» **Task instructions**:
Go through the data underneath and report how many lines hold the string "assert", giving only the number.

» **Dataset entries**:
(** A processed entry is an observation with a flight category or the
    dict of a failed parse, never a dict with the key ['error']. *)
Lemma _process_metar_data_cases (metar_data : ApiEntry) (s : State) :
  (exists info new,
      Original._process_metar_data Metar_Metar metar_data s
      = (Ret info, {| env := env s; trace := trace s ++ new |})
      /\ only_logs new
      /\ Original.valid_metar (Some info) = true
      /\ match info with
         | Original.Observed o => is_category (Original.flight_condition o)
         | Original.Unparsed _ _ _ => True
         | Original.Failed _ => False
         end)
  \/ Original._process_metar_data Metar_Metar metar_data s = (Raise KeyboardInterrupt, s).
Proof.
  unfold Original._process_metar_data.
  destruct (Metar_Metar _) as [metar_obj|[e|]].
  - left. exists (Original.Observed
                    (Original.observation_of (get_str (rawOb metar_data))
                       (obsTime metar_data) metar_obj)), [].
    rewrite app_nil_r. destruct s. unfold get_str.
    repeat split; [constructor|]. apply determine_is_category.
  - left. eexists _, _. split; [reflexivity|]. repeat split. repeat constructor.
  - right. reflexivity.
Qed.

Lemma original_collect_returns (icao_codes : list string) (data : list ApiEntry) :
  forall (metar_dict : list (string * Original.MetarInfo)) (s : State),
    requested_and_valid icao_codes metar_dict ->
    exists r new,
      Original.MetarApiClient.collect Metar_Metar icao_codes metar_dict data s
      = (r, {| env := env s; trace := trace s ++ new |})
      /\ only_logs new
      /\ match r with
         | Ret metar_dict' => requested_and_valid icao_codes metar_dict'
         | Raise KeyboardInterrupt => True
         | Raise (Exception _) => Exists (fun entry => icaoId entry = Null) data
         end.
Proof.
  induction data as [|entry rest IH]; intros metar_dict s Hinv.
  - exists (Ret metar_dict), []. rewrite app_nil_r. destruct s.
    repeat split; try apply Hinv; constructor.
  - cbn [Original.MetarApiClient.collect].
    unfold bind at 1, lift.
    destruct (get_upper (icaoId entry)) as [icao|ex] eqn:Hid.
    2:{ destruct (get_upper_raises _ _ Hid) as (Hnull & msg & ->).
        exists (Raise (Exception msg)), []. rewrite app_nil_r. destruct s.
        repeat split; [constructor | now left]. }
    assert (Hrest : forall r : res (list (string * Original.MetarInfo)),
               match r with
               | Ret metar_dict' => requested_and_valid icao_codes metar_dict'
               | Raise KeyboardInterrupt => True
               | Raise (Exception _) => Exists (fun entry => icaoId entry = Null) rest
               end ->
               match r with
               | Ret metar_dict' => requested_and_valid icao_codes metar_dict'
               | Raise KeyboardInterrupt => True
               | Raise (Exception _) =>
                   Exists (fun entry => icaoId entry = Null) (entry :: rest)
               end).
    { intros [d|[e|]]; auto. }
    destruct (existsb (String.eqb icao) icao_codes) eqn:Hreq.
    2:{ destruct (IH metar_dict s Hinv) as (r & new & Hc & Hl & Hr).
        exists r, new. split; [exact Hc|]. split; [exact Hl | now apply Hrest]. }
    unfold bind at 1.
    destruct (_process_metar_data_cases entry s) as [(info & new1 & -> & Hl1 & Hv & Hi)| ->].
    + destruct (IH (dict_set metar_dict icao info)
                   {| env := env s; trace := trace s ++ new1 |})
        as (r & new2 & Hc & Hl2 & Hr).
      { destruct Hinv as [Hnd Hall]. split; [now apply dict_set_nodup|].
        rewrite Forall_forall in *. intros x Hx.
        apply dict_set_in in Hx as [->|Hx]; [|now apply Hall].
        cbn [fst snd]. split; [|now split].
        apply existsb_exists in Hreq as (c & Hc & Heq).
        apply String.eqb_eq in Heq. now subst c. }
      exists r, (new1 ++ new2). cbn [env trace] in Hc. rewrite Hc, app_assoc.
      split; [reflexivity|]. split; [now apply only_logs_app | now apply Hrest].
    + exists (Raise KeyboardInterrupt), []. rewrite app_nil_r. destruct s.
      repeat split. constructor.
Qed.

Lemma original_get_metar_data_cases (icao_codes : list string) (s : State) :
  let requesting :=
    Logged INFO ("Requesting METAR data for " ^^ str_of_nat (length icao_codes)
                  ^^ " airports") in
  match session_get icao_codes (env s) with
  | (Original.MetarApiClient.Answered data, env') =>
      exists r new,
        get_metar_data icao_codes s
        = (r, {| env := env'; trace := trace s ++ requesting :: new |})
        /\ only_logs new
        /\ match r with
           | Ret metar_dict => requested_and_valid icao_codes metar_dict
           | Raise KeyboardInterrupt => True
           | Raise (Exception _) => False
           end
  | (Original.MetarApiClient.RequestException e, env') =>
      get_metar_data icao_codes s
      = (Ret [], {| env := env';
                    trace := trace s ++ [requesting;
                                         Logged ERROR ("Failed to retrieve METAR data: " ^^ e)] |})
  | (Original.MetarApiClient.OtherException e, env') =>
      get_metar_data icao_codes s
      = (Ret [], {| env := env';
                    trace := trace s ++ [requesting;
                                         Logged ERROR ("Error processing METAR data: " ^^ e)] |})
  | (Original.MetarApiClient.Interrupted, env') =>
      get_metar_data icao_codes s
      = (Raise KeyboardInterrupt, {| env := env'; trace := trace s ++ [requesting] |})
  end.
Proof.
  cbv zeta.
  set (requesting := Logged INFO _).
  assert (E : get_metar_data icao_codes s
              = let '(r, e') := session_get icao_codes (env s) in
                let s' := {| env := e'; trace := trace s ++ [requesting] |} in
                match r with
                | Original.MetarApiClient.Answered data =>
                    try_except
                      (metar_dict <-
                         Original.MetarApiClient.collect Metar_Metar icao_codes [] data ;;
                       logger INFO ("Successfully retrieved METAR data for "
                                     ^^ str_of_nat (length metar_dict) ^^ " airports") ;;;
                       ret metar_dict)
                      (fun e => logger ERROR ("Error processing METAR data: " ^^ e) ;;;
                                ret [])
                      s'
                | Original.MetarApiClient.RequestException e =>
                    (logger ERROR ("Failed to retrieve METAR data: " ^^ e) ;;; ret []) s'
                | Original.MetarApiClient.OtherException e =>
                    (logger ERROR ("Error processing METAR data: " ^^ e) ;;; ret []) s'
                | Original.MetarApiClient.Interrupted => (Raise KeyboardInterrupt, s')
                end) by reflexivity.
  rewrite E. clear E.
  destruct (session_get icao_codes (env s)) as [[data|e|e|] env'];
    try (cbn; rewrite <- ?app_assoc; reflexivity).
  unfold try_except, bind.
  match goal with
  | |- context [Original.MetarApiClient.collect Metar_Metar icao_codes [] data ?st] =>
      destruct (original_collect_returns icao_codes data [] st) as (r & new & Hc & Hl & Hr)
  end.
  { split; constructor. }
  cbn [env trace] in Hc. rewrite Hc.
  destruct r as [metar_dict|[e|]].
  - eexists (Ret metar_dict), _. cbn. rewrite <- !app_assoc. cbn.
    split; [reflexivity|]. split; [|assumption].
    apply only_logs_app; [assumption | repeat constructor].
  - eexists (Ret []), _. cbn. rewrite <- !app_assoc. cbn.
    split; [reflexivity|]. split; [|split; constructor].
    apply only_logs_app; [assumption | repeat constructor].
  - exists (Raise KeyboardInterrupt), new. cbn. rewrite <- !app_assoc.
    split; [reflexivity|]. split; [assumption | exact I].
Qed.

(** X17. [get_metar_data] of the original variant raises no exception: it
    returns a dict or is interrupted.  A request that fails gives the empty
    dict, with one error record whose text tells a request failure from
    any other. *)
Theorem original_get_metar_data_absorbs_failures (icao_codes : list string) (s : State) :
  ((exists metar_dict s', get_metar_data icao_codes s = (Ret metar_dict, s'))
   \/ (exists s', get_metar_data icao_codes s = (Raise KeyboardInterrupt, s')))
  /\ (forall e env',
        session_get icao_codes (env s) = (Original.MetarApiClient.RequestException e, env') ->
        exists s',
          get_metar_data icao_codes s = (Ret [], s')
          /\ filter (fun ev => match ev with Logged ERROR _ => true | _ => false end)
               (trace s')
             = filter (fun ev => match ev with Logged ERROR _ => true | _ => false end)
                 (trace s)
               ++ [Logged ERROR ("Failed to retrieve METAR data: " ^^ e)])
  /\ (forall e env',
        session_get icao_codes (env s) = (Original.MetarApiClient.OtherException e, env') ->
        exists s',
          get_metar_data icao_codes s = (Ret [], s')
          /\ filter (fun ev => match ev with Logged ERROR _ => true | _ => false end)
               (trace s')
             = filter (fun ev => match ev with Logged ERROR _ => true | _ => false end)
                 (trace s)
               ++ [Logged ERROR ("Error processing METAR data: " ^^ e)]).
Proof.
  pose proof (original_get_metar_data_cases icao_codes s) as H. cbv zeta in H.
  destruct (session_get icao_codes (env s)) as [[data|e|e|] env'].
  - destruct H as ([metar_dict|[e|]] & new & H & _ & Hr); [| contradiction |];
      (split; [eauto | split; discriminate]).
  - split; [eauto|]. split; [|discriminate].
    intros e0 env0 E. injection E as <- <-. eexists. split; [exact H|].
    cbn. now rewrite filter_app.
  - split; [eauto|]. split; [discriminate|].
    intros e0 env0 E. injection E as <- <-. eexists. split; [exact H|].
    cbn. now rewrite filter_app.
  - split; [eauto|]. split; discriminate.
Qed.

(** X18. The dict of the original variant holds requested stations only,
    each once, and every value in it passes for valid METAR data in
    [run_integration], a report that did not parse included: the loop
    publishes an entity for it. *)
Theorem original_results_are_requested_and_valid (icao_codes : list string) (s : State) :
  match fst (get_metar_data icao_codes s) with
  | Ret metar_dict => requested_and_valid icao_codes metar_dict
  | Raise _ => True
  end.
Proof.
  pose proof (original_get_metar_data_cases icao_codes s) as H. cbv zeta in H.
  destruct (session_get icao_codes (env s)) as [[data|e|e|] env'].
  - destruct H as (r & new & -> & _ & Hr). cbn [fst].
    destruct r as [metar_dict|[e|]]; tauto.
  - rewrite H. split; constructor.
  - rewrite H. split; constructor.
  - now rewrite H.
Qed.

End OriginalFetching.

(** ** The batch of the original variant *)

Lemma dict_get_of_key {V} (d : list (string * V)) (k : string) :
  In k (map fst d) -> exists v, dict_get d k = Some v.
Proof.
  induction d as [|[k0 v0] d IH]; cbn; [intros []|].
  intros [->|Hin].
  - rewrite String.eqb_refl. eauto.
  - destruct (String.eqb k k0); eauto.
Qed.

Section OriginalBatch.
Context `{RT : Runtime}.
Variable airports : list (string * Airport.t).
Variable publisher :
  string -> Airport.t -> Original.MetarInfo -> option Original.TafInfo -> M bool.
Hypothesis publisher_returns :
  forall icao airport info taf s, exists b s', publisher icao airport info taf s = (Ret b, s').

Lemma publish_all_returns (metar_data : list (string * Original.MetarInfo))
    (taf_data : list (string * Original.TafInfo)) (icao_codes : list string) :
  Forall (fun icao => In icao (map fst airports)) icao_codes ->
  forall (count : nat) (s : State),
  exists n s',
    Original.publish_all airports publisher metar_data taf_data count icao_codes s
    = (Ret n, s')
    /\ (count <= n <= count + length (filter (fun icao =>
                                                Original.valid_metar
                                                  (dict_get metar_data icao))
                                             icao_codes))%nat.
Proof.
  induction 1 as [|icao rest Hin _ IH]; intros count s.
  - exists count, s. cbn. split; [reflexivity | lia].
  - cbn [Original.publish_all filter].
    destruct (dict_get_of_key airports icao Hin) as (airport & ->).
    destruct (Original.valid_metar (dict_get metar_data icao)) eqn:Hv.
    + destruct (dict_get metar_data icao) as [info|]; [|discriminate].
      unfold bind at 1.
      destruct (publisher_returns icao airport info (dict_get taf_data icao) s)
        as (b & s1 & ->).
      destruct (IH (if b then S count else count) s1) as (n & s' & -> & Hn).
      exists n, s'. split; [reflexivity|]. cbn [length]. destruct b; lia.
    + unfold bind, logger, emit.
      match goal with
      | |- context [Original.publish_all _ _ _ _ count rest ?st] =>
          destruct (IH count st) as (n & s' & -> & Hn)
      end.
      exists n, s'. split; [reflexivity | lia].
Qed.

» **Result of the task**:
2